[Instructions to follow]
Your job with the data below: print everything from the line that holds "(gorm and the" down to the line that holds "GoTrim, Utf8 (strings, unicode/utf8), Decimal", ends included, exactly, and nothing else.

[Source material]
###

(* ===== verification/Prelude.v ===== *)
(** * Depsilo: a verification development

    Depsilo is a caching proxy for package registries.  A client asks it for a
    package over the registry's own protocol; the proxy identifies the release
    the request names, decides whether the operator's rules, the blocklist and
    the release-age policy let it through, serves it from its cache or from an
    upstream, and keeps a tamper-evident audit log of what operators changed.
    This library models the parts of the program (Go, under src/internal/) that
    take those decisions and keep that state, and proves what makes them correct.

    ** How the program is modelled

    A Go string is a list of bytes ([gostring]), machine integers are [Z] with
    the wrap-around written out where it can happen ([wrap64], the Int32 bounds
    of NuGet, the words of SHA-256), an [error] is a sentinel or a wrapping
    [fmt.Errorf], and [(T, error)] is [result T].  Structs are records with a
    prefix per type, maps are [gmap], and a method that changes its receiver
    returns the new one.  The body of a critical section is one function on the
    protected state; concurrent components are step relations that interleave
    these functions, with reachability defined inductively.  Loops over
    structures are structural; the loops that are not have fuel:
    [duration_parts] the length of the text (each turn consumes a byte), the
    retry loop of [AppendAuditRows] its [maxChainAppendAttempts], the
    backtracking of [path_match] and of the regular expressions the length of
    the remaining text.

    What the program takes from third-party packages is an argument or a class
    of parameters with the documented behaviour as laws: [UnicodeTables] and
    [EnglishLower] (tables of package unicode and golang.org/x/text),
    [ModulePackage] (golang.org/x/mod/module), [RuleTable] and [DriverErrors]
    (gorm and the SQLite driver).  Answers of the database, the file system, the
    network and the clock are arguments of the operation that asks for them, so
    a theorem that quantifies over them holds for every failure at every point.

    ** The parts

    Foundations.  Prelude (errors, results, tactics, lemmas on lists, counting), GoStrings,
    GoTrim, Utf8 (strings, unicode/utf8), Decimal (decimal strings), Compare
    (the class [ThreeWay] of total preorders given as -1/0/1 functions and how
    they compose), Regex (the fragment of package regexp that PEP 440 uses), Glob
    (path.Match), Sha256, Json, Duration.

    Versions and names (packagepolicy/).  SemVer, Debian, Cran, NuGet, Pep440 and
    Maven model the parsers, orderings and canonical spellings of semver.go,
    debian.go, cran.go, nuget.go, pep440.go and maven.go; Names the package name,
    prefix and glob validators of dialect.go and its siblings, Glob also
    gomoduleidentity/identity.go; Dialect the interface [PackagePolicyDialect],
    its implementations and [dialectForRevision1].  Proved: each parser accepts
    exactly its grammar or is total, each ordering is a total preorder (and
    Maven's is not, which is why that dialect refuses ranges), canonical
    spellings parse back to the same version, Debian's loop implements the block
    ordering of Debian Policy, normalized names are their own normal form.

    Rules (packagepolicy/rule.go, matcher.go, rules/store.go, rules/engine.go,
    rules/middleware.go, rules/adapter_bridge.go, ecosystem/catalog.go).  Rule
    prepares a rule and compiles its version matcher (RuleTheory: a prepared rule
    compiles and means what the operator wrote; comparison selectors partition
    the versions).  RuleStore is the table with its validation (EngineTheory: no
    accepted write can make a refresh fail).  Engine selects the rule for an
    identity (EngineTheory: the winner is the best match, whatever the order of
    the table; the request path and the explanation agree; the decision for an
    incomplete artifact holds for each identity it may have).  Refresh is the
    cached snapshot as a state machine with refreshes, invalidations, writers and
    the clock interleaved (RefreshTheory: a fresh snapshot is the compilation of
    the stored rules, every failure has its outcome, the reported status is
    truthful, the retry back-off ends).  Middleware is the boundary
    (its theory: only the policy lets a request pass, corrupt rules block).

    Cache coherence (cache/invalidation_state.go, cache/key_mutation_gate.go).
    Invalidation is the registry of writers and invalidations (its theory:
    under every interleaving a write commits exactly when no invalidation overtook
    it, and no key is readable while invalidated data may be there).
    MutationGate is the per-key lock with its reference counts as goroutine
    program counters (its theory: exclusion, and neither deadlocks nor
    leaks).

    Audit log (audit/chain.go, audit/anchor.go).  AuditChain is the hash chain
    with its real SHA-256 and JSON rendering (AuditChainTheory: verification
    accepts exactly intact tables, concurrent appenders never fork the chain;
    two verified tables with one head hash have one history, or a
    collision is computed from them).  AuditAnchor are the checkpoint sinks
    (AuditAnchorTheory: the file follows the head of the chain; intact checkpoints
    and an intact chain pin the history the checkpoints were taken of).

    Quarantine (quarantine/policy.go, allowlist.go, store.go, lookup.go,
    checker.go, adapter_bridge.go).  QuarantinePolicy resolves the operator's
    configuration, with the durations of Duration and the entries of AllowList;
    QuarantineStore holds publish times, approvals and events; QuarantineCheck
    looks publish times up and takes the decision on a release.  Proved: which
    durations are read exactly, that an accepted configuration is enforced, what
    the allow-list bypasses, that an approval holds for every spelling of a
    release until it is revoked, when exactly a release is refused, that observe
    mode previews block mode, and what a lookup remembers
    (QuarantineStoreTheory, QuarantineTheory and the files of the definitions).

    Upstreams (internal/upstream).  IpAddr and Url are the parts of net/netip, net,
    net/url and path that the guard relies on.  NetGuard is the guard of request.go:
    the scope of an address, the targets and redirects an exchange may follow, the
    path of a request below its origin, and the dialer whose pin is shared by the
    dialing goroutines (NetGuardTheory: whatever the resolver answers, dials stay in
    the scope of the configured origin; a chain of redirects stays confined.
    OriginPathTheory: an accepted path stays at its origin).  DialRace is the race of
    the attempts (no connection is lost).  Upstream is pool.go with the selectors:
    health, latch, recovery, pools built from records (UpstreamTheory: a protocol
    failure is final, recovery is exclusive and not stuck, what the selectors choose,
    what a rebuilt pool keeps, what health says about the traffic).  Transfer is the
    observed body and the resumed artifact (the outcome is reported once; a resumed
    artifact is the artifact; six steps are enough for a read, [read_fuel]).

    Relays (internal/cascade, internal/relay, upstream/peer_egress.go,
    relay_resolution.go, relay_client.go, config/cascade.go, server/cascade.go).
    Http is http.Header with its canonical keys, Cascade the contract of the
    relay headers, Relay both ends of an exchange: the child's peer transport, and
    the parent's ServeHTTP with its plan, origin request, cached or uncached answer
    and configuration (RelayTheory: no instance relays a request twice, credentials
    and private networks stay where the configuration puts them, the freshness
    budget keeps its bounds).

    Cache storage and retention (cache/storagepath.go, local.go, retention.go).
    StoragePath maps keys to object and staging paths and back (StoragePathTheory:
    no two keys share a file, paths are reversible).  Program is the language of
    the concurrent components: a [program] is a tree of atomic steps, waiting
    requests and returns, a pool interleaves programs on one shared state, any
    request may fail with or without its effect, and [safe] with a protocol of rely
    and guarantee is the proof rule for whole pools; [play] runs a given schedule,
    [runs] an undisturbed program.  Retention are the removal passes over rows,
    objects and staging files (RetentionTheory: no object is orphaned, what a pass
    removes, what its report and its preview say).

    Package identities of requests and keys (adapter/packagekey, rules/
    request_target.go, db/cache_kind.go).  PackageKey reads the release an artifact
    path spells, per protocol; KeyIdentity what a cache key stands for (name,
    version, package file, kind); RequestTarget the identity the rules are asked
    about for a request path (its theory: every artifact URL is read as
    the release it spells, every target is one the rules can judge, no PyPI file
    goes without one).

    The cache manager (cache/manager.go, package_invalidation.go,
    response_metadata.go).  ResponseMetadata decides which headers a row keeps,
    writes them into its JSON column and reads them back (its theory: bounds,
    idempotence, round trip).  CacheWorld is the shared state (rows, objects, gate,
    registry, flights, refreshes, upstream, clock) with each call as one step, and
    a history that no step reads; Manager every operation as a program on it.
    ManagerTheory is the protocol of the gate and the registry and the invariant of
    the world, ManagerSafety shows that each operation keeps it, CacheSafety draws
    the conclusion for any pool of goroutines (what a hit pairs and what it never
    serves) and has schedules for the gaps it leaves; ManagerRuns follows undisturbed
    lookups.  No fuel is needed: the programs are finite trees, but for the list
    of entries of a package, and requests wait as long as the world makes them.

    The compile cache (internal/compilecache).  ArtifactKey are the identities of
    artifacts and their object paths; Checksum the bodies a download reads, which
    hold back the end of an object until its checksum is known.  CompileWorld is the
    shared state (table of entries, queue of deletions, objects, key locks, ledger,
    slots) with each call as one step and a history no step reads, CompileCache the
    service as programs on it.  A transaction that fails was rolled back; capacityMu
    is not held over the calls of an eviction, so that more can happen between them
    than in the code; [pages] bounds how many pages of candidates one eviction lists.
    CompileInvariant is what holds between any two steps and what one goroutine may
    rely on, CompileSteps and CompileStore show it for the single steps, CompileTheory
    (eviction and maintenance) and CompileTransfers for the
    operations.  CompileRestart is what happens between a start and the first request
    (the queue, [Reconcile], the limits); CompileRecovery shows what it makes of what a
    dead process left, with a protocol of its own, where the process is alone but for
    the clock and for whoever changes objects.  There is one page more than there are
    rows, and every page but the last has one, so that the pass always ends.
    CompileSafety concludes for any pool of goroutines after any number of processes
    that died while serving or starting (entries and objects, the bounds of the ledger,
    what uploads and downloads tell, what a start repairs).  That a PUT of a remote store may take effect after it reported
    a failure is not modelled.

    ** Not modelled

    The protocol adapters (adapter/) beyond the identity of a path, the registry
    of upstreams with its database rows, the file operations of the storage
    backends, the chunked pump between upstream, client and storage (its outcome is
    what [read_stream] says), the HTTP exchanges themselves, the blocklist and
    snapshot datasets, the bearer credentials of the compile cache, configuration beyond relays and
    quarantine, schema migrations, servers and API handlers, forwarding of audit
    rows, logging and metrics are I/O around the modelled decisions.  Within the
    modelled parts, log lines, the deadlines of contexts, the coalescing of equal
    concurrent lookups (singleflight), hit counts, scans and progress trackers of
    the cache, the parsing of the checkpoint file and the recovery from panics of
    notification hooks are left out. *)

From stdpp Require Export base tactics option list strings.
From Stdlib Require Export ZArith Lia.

###

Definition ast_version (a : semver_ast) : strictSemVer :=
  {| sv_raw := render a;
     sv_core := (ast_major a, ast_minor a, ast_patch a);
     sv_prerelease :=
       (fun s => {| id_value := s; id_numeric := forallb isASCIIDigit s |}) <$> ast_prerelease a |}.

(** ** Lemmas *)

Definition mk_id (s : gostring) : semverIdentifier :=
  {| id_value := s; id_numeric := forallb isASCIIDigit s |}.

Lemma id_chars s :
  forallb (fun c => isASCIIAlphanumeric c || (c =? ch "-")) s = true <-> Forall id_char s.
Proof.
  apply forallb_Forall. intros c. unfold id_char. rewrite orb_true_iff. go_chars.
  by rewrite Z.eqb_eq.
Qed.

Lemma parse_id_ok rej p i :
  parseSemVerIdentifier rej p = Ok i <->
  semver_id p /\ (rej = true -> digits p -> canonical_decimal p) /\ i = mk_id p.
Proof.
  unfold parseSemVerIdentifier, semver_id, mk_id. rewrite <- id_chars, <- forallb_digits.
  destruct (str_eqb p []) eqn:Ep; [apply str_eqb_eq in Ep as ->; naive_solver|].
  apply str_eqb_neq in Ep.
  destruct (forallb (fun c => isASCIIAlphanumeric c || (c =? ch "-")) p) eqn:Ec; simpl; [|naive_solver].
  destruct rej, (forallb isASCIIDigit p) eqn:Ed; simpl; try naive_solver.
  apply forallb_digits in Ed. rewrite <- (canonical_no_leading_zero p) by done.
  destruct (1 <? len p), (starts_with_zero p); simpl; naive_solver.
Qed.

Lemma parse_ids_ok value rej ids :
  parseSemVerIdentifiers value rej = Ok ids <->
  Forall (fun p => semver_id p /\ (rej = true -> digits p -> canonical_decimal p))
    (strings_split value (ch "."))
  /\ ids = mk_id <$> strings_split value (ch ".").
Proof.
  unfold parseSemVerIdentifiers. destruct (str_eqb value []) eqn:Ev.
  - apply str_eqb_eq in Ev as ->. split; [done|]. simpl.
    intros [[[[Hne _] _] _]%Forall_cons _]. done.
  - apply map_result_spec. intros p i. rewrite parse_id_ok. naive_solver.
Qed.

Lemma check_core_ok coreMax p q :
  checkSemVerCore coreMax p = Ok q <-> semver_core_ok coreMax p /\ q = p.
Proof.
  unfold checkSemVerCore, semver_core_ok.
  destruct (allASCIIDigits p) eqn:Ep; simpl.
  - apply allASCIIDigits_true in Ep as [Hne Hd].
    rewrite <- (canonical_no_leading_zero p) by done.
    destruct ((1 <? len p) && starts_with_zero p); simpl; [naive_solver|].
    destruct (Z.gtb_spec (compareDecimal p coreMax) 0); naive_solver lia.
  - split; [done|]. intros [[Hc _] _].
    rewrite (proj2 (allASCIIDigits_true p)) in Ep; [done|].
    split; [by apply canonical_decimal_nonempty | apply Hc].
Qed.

###

[Exercise answer]
    (gorm and the SQLite driver).  Answers of the database, the file system, the
    network and the clock are arguments of the operation that asks for them, so
    a theorem that quantifies over them holds for every failure at every point.

    ** The parts

    Foundations.  Prelude (errors, results, tactics, lemmas on lists, counting), GoStrings,
    GoTrim, Utf8 (strings, unicode/utf8), Decimal (decimal strings), Compare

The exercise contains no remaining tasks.